Records excerpted from a collection
══════════

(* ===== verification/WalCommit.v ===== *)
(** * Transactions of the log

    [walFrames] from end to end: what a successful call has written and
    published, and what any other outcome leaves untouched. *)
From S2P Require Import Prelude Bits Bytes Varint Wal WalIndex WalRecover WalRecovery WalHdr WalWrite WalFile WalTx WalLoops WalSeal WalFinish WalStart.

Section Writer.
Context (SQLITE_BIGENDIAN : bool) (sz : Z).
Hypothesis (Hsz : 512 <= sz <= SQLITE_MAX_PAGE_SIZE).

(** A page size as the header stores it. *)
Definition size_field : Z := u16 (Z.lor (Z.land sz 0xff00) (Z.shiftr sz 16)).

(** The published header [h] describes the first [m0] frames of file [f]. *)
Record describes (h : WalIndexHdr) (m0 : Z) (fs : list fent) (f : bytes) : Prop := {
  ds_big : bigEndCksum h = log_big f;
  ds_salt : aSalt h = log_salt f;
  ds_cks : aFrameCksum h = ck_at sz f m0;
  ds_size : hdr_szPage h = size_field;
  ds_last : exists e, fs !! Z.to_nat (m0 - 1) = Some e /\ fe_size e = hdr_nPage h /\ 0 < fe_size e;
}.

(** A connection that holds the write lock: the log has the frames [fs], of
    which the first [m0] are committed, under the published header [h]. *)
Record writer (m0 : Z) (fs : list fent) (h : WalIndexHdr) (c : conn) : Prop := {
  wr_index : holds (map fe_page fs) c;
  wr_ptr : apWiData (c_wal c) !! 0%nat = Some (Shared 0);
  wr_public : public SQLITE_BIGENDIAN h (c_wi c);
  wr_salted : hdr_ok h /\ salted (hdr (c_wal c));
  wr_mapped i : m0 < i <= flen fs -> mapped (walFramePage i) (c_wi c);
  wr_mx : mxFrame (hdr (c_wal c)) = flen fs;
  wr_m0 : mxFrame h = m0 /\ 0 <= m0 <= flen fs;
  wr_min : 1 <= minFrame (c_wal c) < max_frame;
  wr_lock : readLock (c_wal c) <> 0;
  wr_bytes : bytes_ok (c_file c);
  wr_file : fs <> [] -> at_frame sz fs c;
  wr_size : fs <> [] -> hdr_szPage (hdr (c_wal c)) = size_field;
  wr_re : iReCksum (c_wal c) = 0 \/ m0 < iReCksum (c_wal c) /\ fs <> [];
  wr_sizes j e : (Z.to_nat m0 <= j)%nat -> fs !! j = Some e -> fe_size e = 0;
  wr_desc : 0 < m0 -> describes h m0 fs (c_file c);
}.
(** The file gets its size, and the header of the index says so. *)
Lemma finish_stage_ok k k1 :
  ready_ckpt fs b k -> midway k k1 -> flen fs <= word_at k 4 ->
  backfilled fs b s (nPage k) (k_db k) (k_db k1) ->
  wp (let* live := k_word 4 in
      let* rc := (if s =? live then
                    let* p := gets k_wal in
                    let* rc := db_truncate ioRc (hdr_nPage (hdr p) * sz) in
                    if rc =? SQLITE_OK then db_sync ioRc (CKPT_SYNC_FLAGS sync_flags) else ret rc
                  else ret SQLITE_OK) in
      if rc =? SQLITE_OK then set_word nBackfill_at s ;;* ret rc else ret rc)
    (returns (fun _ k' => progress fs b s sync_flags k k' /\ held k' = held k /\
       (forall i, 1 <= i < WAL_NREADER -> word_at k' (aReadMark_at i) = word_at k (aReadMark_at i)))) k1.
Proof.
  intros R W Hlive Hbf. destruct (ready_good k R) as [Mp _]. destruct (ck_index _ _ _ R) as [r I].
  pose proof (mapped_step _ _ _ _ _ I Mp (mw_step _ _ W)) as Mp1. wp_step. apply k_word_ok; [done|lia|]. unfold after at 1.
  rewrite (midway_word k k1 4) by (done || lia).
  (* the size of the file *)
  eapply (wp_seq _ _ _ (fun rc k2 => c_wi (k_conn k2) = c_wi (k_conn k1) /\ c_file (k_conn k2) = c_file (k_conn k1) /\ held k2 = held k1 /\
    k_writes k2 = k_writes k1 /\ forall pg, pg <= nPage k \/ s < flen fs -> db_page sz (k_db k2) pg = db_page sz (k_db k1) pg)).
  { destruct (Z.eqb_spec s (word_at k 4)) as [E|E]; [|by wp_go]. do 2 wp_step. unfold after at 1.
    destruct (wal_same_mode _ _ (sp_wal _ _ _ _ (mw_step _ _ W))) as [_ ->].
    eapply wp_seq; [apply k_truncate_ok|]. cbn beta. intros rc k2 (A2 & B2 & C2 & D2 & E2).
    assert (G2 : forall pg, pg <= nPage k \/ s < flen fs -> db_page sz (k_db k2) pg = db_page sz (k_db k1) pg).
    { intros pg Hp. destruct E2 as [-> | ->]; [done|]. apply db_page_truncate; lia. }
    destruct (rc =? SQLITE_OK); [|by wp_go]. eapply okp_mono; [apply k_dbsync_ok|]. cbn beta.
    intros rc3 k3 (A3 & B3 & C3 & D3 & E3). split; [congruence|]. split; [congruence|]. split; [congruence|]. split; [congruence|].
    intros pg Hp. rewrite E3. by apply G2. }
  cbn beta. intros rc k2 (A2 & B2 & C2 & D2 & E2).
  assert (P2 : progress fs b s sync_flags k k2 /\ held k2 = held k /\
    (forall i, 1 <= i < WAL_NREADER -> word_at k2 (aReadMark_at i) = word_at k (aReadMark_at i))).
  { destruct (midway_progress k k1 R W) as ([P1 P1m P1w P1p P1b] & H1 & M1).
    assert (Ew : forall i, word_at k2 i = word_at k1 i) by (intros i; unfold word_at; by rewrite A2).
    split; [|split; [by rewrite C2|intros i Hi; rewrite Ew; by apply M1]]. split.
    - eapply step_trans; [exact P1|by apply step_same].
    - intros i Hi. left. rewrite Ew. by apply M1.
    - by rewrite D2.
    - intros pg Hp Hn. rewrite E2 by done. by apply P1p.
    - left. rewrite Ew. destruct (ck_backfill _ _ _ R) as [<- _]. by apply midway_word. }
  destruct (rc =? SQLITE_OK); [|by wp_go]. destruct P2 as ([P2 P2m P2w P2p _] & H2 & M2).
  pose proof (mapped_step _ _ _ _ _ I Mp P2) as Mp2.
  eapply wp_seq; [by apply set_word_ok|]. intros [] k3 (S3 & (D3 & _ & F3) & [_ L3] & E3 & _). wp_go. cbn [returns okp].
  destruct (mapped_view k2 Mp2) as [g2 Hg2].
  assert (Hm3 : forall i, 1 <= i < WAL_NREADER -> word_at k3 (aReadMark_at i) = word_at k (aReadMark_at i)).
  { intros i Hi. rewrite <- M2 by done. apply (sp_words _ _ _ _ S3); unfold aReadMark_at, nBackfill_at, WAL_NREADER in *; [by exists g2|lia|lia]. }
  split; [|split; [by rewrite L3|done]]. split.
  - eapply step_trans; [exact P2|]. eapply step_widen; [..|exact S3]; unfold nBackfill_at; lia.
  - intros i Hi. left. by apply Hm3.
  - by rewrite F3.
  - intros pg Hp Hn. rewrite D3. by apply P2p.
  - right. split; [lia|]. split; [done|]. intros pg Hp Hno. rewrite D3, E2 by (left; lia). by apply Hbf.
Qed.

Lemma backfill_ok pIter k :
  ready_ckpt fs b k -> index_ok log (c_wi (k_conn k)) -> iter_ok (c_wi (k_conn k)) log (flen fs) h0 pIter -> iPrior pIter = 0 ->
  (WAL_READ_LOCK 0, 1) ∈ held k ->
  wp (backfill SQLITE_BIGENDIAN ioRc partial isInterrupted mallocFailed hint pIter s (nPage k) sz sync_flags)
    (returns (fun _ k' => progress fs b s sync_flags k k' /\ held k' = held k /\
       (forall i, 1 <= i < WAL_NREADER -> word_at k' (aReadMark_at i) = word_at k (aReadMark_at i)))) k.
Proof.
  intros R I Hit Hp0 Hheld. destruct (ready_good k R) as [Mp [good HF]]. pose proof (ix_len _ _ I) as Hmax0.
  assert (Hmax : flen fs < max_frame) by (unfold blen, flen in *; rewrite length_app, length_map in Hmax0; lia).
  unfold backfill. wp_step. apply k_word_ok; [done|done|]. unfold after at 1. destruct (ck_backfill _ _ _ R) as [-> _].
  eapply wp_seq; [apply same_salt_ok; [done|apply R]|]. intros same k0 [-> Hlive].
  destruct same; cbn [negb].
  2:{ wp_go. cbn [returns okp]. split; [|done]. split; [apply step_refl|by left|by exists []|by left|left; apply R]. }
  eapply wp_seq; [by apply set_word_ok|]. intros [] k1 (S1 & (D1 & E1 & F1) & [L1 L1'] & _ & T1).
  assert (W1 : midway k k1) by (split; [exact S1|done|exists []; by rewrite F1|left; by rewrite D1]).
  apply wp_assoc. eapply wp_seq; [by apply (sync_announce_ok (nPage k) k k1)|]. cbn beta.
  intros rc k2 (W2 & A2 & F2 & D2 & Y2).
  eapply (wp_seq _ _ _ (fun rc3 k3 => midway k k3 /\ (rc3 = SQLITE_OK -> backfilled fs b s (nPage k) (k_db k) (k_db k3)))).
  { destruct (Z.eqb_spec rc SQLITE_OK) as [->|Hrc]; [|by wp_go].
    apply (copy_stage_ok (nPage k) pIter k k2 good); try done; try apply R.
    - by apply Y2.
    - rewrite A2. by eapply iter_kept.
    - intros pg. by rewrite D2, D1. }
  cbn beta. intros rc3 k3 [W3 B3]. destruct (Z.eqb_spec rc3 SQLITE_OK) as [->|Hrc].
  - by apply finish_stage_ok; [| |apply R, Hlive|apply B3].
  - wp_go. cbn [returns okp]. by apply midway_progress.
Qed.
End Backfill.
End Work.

══════════

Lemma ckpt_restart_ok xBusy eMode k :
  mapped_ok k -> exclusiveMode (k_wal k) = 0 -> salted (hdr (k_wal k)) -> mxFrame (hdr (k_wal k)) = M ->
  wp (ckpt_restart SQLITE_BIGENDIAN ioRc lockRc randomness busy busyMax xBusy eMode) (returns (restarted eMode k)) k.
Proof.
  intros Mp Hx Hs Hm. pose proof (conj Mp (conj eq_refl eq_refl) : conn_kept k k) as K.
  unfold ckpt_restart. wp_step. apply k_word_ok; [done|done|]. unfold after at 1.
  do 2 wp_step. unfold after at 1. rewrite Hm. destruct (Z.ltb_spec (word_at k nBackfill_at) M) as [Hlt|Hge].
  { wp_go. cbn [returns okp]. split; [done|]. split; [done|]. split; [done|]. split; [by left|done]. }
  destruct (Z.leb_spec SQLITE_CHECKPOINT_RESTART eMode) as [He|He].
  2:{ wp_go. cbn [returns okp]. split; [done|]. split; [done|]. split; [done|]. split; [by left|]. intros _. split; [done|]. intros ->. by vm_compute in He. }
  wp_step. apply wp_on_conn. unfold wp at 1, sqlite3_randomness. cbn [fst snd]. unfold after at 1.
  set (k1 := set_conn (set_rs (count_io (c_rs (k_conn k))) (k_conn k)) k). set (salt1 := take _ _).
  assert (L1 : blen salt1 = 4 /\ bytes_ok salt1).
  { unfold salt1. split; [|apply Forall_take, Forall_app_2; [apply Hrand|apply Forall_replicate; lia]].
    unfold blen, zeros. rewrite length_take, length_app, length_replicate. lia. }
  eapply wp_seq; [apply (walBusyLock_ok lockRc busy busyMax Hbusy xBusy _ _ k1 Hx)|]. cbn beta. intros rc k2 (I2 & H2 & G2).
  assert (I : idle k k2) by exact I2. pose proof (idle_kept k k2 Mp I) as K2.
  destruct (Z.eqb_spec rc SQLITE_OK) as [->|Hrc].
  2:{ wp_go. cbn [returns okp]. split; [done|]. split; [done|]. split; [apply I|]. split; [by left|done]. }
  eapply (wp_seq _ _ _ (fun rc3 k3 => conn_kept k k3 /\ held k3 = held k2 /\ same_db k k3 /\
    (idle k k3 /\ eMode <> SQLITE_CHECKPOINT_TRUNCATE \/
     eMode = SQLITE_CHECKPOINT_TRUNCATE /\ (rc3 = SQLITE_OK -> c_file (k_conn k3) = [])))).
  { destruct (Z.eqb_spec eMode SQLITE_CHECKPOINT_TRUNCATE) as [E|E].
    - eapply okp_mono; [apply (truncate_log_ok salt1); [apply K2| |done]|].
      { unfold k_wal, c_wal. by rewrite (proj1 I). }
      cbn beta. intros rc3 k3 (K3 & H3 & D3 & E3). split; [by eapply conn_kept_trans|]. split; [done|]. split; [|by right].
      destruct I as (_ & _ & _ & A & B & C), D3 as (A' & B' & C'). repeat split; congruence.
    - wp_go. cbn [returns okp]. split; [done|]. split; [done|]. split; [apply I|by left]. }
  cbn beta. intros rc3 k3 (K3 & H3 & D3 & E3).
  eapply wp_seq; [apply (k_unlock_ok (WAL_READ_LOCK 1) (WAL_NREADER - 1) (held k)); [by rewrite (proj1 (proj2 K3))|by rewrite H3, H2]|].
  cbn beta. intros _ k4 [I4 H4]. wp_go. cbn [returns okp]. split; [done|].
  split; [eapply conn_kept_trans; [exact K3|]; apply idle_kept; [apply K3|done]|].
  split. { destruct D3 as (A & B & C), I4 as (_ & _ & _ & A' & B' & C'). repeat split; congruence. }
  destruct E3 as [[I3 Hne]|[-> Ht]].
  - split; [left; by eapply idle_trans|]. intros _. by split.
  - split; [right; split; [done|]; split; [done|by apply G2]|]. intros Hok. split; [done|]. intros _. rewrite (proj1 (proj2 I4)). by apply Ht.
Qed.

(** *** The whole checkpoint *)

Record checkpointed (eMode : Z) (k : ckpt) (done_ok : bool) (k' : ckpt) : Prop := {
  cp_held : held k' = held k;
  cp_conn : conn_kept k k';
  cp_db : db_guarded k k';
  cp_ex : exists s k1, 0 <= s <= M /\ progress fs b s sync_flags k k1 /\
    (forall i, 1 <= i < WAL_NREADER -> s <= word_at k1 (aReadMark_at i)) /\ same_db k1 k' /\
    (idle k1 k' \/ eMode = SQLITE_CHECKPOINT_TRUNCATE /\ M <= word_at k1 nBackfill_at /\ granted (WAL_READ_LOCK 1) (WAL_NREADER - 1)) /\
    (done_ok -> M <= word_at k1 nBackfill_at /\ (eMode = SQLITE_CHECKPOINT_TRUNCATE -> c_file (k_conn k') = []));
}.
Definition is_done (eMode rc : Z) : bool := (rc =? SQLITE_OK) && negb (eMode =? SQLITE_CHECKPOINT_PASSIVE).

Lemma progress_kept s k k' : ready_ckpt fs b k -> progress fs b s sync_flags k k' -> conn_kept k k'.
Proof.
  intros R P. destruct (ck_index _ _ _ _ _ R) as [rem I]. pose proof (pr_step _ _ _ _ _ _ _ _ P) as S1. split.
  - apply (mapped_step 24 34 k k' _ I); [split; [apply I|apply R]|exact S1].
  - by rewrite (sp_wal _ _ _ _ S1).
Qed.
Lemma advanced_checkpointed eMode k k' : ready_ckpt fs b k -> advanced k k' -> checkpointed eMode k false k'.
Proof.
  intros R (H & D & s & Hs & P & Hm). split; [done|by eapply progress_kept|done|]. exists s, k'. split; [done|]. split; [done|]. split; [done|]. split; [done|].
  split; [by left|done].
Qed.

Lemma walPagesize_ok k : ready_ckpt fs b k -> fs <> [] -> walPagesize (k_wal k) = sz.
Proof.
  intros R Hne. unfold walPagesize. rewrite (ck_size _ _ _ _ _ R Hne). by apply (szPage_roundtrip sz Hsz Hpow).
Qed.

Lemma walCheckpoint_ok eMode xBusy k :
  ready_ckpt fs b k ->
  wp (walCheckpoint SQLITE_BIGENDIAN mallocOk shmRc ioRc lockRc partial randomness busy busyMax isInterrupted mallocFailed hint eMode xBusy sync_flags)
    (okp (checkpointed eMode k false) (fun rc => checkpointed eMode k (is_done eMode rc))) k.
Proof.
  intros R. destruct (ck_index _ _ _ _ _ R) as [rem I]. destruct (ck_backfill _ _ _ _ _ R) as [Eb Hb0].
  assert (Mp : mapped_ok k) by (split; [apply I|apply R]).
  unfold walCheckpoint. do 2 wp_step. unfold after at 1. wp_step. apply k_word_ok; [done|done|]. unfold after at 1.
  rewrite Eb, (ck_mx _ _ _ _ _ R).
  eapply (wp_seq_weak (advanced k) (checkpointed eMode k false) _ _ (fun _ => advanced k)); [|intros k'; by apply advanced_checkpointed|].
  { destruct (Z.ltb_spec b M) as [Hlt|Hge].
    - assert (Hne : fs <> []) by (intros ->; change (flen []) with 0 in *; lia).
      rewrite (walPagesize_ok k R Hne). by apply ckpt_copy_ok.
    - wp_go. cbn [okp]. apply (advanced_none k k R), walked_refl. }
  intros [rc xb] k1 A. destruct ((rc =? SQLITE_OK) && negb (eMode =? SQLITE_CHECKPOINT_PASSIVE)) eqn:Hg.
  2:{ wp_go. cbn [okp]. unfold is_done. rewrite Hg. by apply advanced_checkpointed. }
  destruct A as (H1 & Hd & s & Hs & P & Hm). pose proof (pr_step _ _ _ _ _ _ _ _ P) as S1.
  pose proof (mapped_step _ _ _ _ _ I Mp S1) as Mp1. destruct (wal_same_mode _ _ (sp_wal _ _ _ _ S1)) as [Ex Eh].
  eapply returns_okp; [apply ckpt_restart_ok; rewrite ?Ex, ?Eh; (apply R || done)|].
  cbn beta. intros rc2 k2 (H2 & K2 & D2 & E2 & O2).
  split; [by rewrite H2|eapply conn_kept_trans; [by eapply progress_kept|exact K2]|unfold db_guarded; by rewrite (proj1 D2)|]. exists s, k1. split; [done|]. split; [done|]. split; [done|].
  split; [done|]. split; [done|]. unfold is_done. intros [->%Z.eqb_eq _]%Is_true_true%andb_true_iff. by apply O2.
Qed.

══════════

_Work instructions_: Output the lines of the records above exactly as they appear, from the line containing "(* ===== verification/WalCommit.v ===== *)" through the line containing "Definition size_field : Z".

_Output of the exercise_:
(* ===== verification/WalCommit.v ===== *)
(** * Transactions of the log

    [walFrames] from end to end: what a successful call has written and
    published, and what any other outcome leaves untouched. *)
From S2P Require Import Prelude Bits Bytes Varint Wal WalIndex WalRecover WalRecovery WalHdr WalWrite WalFile WalTx WalLoops WalSeal WalFinish WalStart.

Section Writer.
Context (SQLITE_BIGENDIAN : bool) (sz : Z).
Hypothesis (Hsz : 512 <= sz <= SQLITE_MAX_PAGE_SIZE).

(** A page size as the header stores it. *)
Definition size_field : Z := u16 (Z.lor (Z.land sz 0xff00) (Z.shiftr sz 16)).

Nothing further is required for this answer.